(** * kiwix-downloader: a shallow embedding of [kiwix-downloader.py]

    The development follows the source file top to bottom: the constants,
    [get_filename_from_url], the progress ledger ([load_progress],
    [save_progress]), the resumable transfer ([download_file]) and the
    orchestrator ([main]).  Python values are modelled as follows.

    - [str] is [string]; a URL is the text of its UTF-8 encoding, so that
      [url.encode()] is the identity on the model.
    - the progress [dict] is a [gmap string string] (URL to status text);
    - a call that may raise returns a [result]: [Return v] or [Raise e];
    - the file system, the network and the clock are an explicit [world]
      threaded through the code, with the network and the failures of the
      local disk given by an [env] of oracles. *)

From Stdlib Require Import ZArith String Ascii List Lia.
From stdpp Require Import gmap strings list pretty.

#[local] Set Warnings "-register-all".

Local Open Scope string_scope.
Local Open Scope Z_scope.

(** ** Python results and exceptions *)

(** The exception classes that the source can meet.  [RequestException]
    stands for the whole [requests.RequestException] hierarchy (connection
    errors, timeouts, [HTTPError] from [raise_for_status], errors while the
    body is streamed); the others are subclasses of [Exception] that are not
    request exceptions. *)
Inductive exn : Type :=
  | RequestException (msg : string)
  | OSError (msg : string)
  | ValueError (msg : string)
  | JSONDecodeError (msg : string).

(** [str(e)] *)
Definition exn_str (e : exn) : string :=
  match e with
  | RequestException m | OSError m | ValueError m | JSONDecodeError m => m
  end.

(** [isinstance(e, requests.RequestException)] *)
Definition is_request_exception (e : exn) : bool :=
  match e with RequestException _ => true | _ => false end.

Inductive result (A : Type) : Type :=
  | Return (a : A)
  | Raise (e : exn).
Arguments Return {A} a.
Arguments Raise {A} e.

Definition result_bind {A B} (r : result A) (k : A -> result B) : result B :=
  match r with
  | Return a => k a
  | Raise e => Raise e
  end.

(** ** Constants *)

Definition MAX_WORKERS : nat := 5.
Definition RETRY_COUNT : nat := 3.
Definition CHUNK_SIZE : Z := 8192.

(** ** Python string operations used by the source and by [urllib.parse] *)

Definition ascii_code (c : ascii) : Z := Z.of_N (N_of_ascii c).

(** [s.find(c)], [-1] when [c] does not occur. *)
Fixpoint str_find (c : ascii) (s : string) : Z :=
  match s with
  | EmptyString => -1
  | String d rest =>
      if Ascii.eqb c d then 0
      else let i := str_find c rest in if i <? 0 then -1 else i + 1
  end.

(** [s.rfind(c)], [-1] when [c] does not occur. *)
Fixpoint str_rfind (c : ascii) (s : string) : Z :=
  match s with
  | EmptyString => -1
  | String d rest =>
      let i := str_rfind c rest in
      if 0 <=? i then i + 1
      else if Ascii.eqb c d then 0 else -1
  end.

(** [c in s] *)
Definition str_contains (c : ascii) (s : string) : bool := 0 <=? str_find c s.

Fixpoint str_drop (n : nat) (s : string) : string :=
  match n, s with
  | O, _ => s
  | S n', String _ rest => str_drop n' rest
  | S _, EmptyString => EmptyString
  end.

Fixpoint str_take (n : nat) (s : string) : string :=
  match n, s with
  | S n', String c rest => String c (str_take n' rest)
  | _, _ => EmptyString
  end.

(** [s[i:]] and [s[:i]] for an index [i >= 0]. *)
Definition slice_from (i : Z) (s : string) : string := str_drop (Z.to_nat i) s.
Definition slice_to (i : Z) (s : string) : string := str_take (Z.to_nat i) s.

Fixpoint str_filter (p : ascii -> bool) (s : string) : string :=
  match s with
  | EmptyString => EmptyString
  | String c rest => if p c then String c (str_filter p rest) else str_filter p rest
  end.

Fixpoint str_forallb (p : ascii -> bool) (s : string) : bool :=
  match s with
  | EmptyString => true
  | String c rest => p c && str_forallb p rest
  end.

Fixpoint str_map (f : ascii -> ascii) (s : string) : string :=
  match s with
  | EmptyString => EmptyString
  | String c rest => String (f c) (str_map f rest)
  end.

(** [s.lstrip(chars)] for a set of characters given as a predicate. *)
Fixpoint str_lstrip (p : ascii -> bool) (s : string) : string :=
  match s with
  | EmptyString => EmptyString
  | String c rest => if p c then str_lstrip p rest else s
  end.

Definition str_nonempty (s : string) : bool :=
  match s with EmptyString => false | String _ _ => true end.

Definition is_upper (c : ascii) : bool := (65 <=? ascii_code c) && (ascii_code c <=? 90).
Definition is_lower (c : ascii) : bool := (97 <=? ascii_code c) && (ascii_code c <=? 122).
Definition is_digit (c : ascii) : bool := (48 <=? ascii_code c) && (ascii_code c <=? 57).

#####

Work to be completed
The records above must be repeated exactly, in their entirety.

Response below
(** * kiwix-downloader: a shallow embedding of [kiwix-downloader.py]

    The development follows the source file top to bottom: the constants,
    [get_filename_from_url], the progress ledger ([load_progress],
    [save_progress]), the resumable transfer ([download_file]) and the
    orchestrator ([main]).  Python values are modelled as follows.

    - [str] is [string]; a URL is the text of its UTF-8 encoding, so that
      [url.encode()] is the identity on the model.
    - the progress [dict] is a [gmap string string] (URL to status text);
    - a call that may raise returns a [result]: [Return v] or [Raise e];
    - the file system, the network and the clock are an explicit [world]
      threaded through the code, with the network and the failures of the
      local disk given by an [env] of oracles. *)

From Stdlib Require Import ZArith String Ascii List Lia.
From stdpp Require Import gmap strings list pretty.

#[local] Set Warnings "-register-all".

Local Open Scope string_scope.
Local Open Scope Z_scope.

(** ** Python results and exceptions *)

(** The exception classes that the source can meet.  [RequestException]
    stands for the whole [requests.RequestException] hierarchy (connection
    errors, timeouts, [HTTPError] from [raise_for_status], errors while the
    body is streamed); the others are subclasses of [Exception] that are not
    request exceptions. *)
Inductive exn : Type :=
  | RequestException (msg : string)
  | OSError (msg : string)
  | ValueError (msg : string)
  | JSONDecodeError (msg : string).

(** [str(e)] *)
Definition exn_str (e : exn) : string :=
  match e with
  | RequestException m | OSError m | ValueError m | JSONDecodeError m => m
  end.

(** [isinstance(e, requests.RequestException)] *)
Definition is_request_exception (e : exn) : bool :=
  match e with RequestException _ => true | _ => false end.

Inductive result (A : Type) : Type :=
  | Return (a : A)
  | Raise (e : exn).
Arguments Return {A} a.
Arguments Raise {A} e.

Definition result_bind {A B} (r : result A) (k : A -> result B) : result B :=
  match r with
  | Return a => k a
  | Raise e => Raise e
  end.

(** ** Constants *)

Definition MAX_WORKERS : nat := 5.
Definition RETRY_COUNT : nat := 3.
Definition CHUNK_SIZE : Z := 8192.

(** ** Python string operations used by the source and by [urllib.parse] *)

Definition ascii_code (c : ascii) : Z := Z.of_N (N_of_ascii c).

(** [s.find(c)], [-1] when [c] does not occur. *)
Fixpoint str_find (c : ascii) (s : string) : Z :=
  match s with
  | EmptyString => -1
  | String d rest =>
      if Ascii.eqb c d then 0
      else let i := str_find c rest in if i <? 0 then -1 else i + 1
  end.

(** [s.rfind(c)], [-1] when [c] does not occur. *)
Fixpoint str_rfind (c : ascii) (s : string) : Z :=
  match s with
  | EmptyString => -1
  | String d rest =>
      let i := str_rfind c rest in
      if 0 <=? i then i + 1
      else if Ascii.eqb c d then 0 else -1
  end.

(** [c in s] *)
Definition str_contains (c : ascii) (s : string) : bool := 0 <=? str_find c s.

Fixpoint str_drop (n : nat) (s : string) : string :=
  match n, s with
  | O, _ => s
  | S n', String _ rest => str_drop n' rest
  | S _, EmptyString => EmptyString
  end.

Fixpoint str_take (n : nat) (s : string) : string :=
  match n, s with
  | S n', String c rest => String c (str_take n' rest)
  | _, _ => EmptyString
  end.

(** [s[i:]] and [s[:i]] for an index [i >= 0]. *)
Definition slice_from (i : Z) (s : string) : string := str_drop (Z.to_nat i) s.
Definition slice_to (i : Z) (s : string) : string := str_take (Z.to_nat i) s.

Fixpoint str_filter (p : ascii -> bool) (s : string) : string :=
  match s with
  | EmptyString => EmptyString
  | String c rest => if p c then String c (str_filter p rest) else str_filter p rest
  end.

Fixpoint str_forallb (p : ascii -> bool) (s : string) : bool :=
  match s with
  | EmptyString => true
  | String c rest => p c && str_forallb p rest
  end.

Fixpoint str_map (f : ascii -> ascii) (s : string) : string :=
  match s with
  | EmptyString => EmptyString
  | String c rest => String (f c) (str_map f rest)
  end.

(** [s.lstrip(chars)] for a set of characters given as a predicate. *)
Fixpoint str_lstrip (p : ascii -> bool) (s : string) : string :=
  match s with
  | EmptyString => EmptyString
  | String c rest => if p c then str_lstrip p rest else s
  end.

Definition str_nonempty (s : string) : bool :=
  match s with EmptyString => false | String _ _ => true end.

Definition is_upper (c : ascii) : bool := (65 <=? ascii_code c) && (ascii_code c <=? 90).
Definition is_lower (c : ascii) : bool := (97 <=? ascii_code c) && (ascii_code c <=? 122).
Definition is_digit (c : ascii) : bool := (48 <=? ascii_code c) && (ascii_code c <=? 57).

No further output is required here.